Cornhuskers fans are red and ready

January 02, 1995|By Don Markus | Don Markus,Sun Staff Writer

MIAMI -- They have been hard to miss, with their red T-shirts and their suddenly sunburned faces. They have been equally hard to read, wearing looks ranging from just-happy-to-be-here (again) to this-will-be-the-year (finally).

They have been everywhere here this week, waiting for last night's Orange Bowl game. In Coconut Grove, where the T-shirts read "Nebraska Football Is Life." Along the boardwalk in Miami Beach, where "Refuse To Lose II" seemed the rage.

Nobody dared suggest to Nebraska football fans that they should wear a T-shirt saying "Nebraska Football Is Frustration" or "Used To Lose VIII." Nobody dared to tell these proud and patient people that this might not quite be their year.

For many, the trip to Miami is usually little more than a diversion from another hard, long winter. They come by the thousands, hoping to see their beloved Cornhuskers beat some team from Florida and win a national championship.

They're usually disappointed.

"I think obsession is too strong a word," Suzanne Taylor said yesterday afternoon as she strolled along the ocean in Miami Beach with her husband, Chuck, and some friends from Lincoln. "There's only a tremendous amount of enthusiasm and pride for the job Tom Osborne has done."
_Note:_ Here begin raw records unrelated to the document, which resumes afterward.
Lemma times_all {A} `{EqDecision A} (x : A) l : (∀ y, y ∈ l → y = x) → times x l = length l.
Proof.
  induction l as [|y l IH]; [done|]. intros H. rewrite times_cons, decide_True by (apply H; by left).
  cbn. rewrite IH; [done|]. intros z Hz. apply H. by right.
Qed.

Lemma times_pos {A} `{EqDecision A} (x : A) l : x ∈ l ↔ (0 < times x l)%nat.
Proof.
  induction l as [|y l IH]; [rewrite elem_of_nil; unfold times; cbn; lia|].
  rewrite elem_of_cons, times_cons, IH. case_decide; naive_solver lia.
Qed.

Lemma delete_insert_same {A} (l : list A) i x : delete i (<[i := x]> l) = delete i l.
Proof. revert i. induction l as [|y l IH]; intros [|i]; cbn; [done..|]. by rewrite IH. Qed.
(* ===== verification/LotTypes.v ===== *)
(** * The types of the parking lot's interface (core/src/parking_lot.rs)

    Results and operations passed between the parking lot and the
    primitives, and the tokens they exchange. *)


From S2P Require Import Prelude.
Local Open Scope Z_scope.

(** [UnparkToken(usize)] and [ParkToken(usize)]. *)
Abbreviation UnparkToken := Z (only parsing).
Abbreviation ParkToken := Z (only parsing).

Definition DEFAULT_UNPARK_TOKEN : UnparkToken := 0.
Definition DEFAULT_PARK_TOKEN : ParkToken := 0.

Inductive ParkResult :=
| Unparked (token : UnparkToken)
| Invalid
| TimedOut.

#[export] Instance ParkResult_eq_dec : EqDecision ParkResult.
Proof. solve_decision. Defined.

Definition is_unparked (r : ParkResult) : bool :=
  match r with Unparked _ => true | _ => false end.

Record UnparkResult := MkUnparkResult {
  unparked_threads : Z;
  requeued_threads : Z;
  have_more_threads : bool;
  be_fair : bool;
}.

#[export] Instance UnparkResult_eq_dec : EqDecision UnparkResult.
Proof. solve_decision. Defined.

(** [UnparkResult::default()]. *)
Definition default_result : UnparkResult := MkUnparkResult 0 0 false false.

Inductive RequeueOp :=
| Abort
| UnparkOneRequeueRest
| RequeueAll
| UnparkOne
| RequeueOne.

#[export] Instance RequeueOp_eq_dec : EqDecision RequeueOp.
Proof. solve_decision. Defined.

(** [op == UnparkOneRequeueRest || op == UnparkOne]: does the operation wake
    the first thread? *)
Definition wakes_first (op : RequeueOp) : bool :=
  match op with UnparkOneRequeueRest | UnparkOne => true | _ => false end.

(** [op == UnparkOne || op == RequeueOne]: does it stop after one thread? *)
Definition only_one (op : RequeueOp) : bool :=
  match op with UnparkOne | RequeueOne => true | _ => false end.

Inductive FilterOp := Unpark | Skip | Stop.

#[export] Instance FilterOp_eq_dec : EqDecision FilterOp.
Proof. solve_decision. Defined.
One of her friends, Tom Calvert, chose to differ.

"Obsession's not bad," said Calvert, a 1958 graduate who hasn't missed many home games in the past 35 years.

It comes from not winning a national title since Nebraska won back-to-back championships under the legendary Bob Devaney in 1971 and 1972. Osborne was a key member of Devaney's staff, and has the championship rings to prove it. But it isn't the same.

Considering how many times the Cornhuskers have been in contention since, it is a stretch of frustration unmatched in college football, perhaps equaled only in college sports by a 25-year stretch between basketball championships for North Carolina.

"They say we can't win the big one," Rick Cushing, a 1981 graduate, said Saturday outside his hotel. "But at least we're in the big one almost every year."

Cushing, who moved from his native Omaha to Charlotte, N.C., last fall and is going through "football withdrawal -- all they care about down there is basketball," was going to his first Orange Bowl game last night. "Maybe," he said, "I'll bring them good luck."

The Biesings -- Harold and Howard -- have been coming to the Orange Bowl since 1984, the year the Cornhuskers came within a failed two-point conversion of beating Miami.

Harold and his wife, Nancy, have missed only four of the team's 200 straight sellouts, while Howard follows the team long distance from Raleigh, N.C.

They know what is going to happen if top-ranked Nebraska beat third-ranked Miami last night. They know it's going to become a different kind of obsession in a state where 40,000 fans showed up just for a pep rally at Lincoln's Memorial Stadium the night before this year's UCLA game.

"If he wins it," Howard Biesing said of Osborne, "then they'll want him to win it again to go back-to-back just like Devaney did."

At a pep rally Saturday in Miami Beach, where some 400 Nebraska fans were staying, Dennis Bojanski and two of his friends from Omaha were talking about what it's like to root for a team that comes agonizingly close every year.

"We need to get the monkey off our backs big-time," said Bojanski, who drove some 180 miles to Kansas City to get a flight to Miami for the game.

Neither Bojanski nor his friends went to Nebraska, nor do they have season tickets. But their passion runs deep, because it's tougher for them to get to see the Cornhuskers play. They manage to see three or four games a year, even it means going on the road, where the games aren't sold out.

They will be happy when the Orange Bowl game moves up the interstate to Joe Robbie Stadium in two years and when the Cornhuskers get to play in places such as Tempe, Ariz., or New Orleans. "If I never see Miami's stadium again, it will be fine with me," said Dennis Schon, one of Bojanski's friends.

Getting a ticket to last night's game wasn't the easiest thing for Nebraska fans. Though the stadium holds more than 74,000, the university received an allotment of only 12,500. The University of Miami got the same numbers, but three-quarters of the stadium was expected to be filled with orange and green, not Big Red.

They were getting ready to celebrate this long-awaited victory and Osborne's elusive national championship. But given the record of seven straight New Year's Day bowl losses, four of them coming here, they also were bracing themselves for another disappointment.

What would it be like to lose again?

Another of Bojanski's buddies, Tom Vacek, emptied his beer cup and looked as if he were going to cry.

"It would be," he said, "like losing a friend."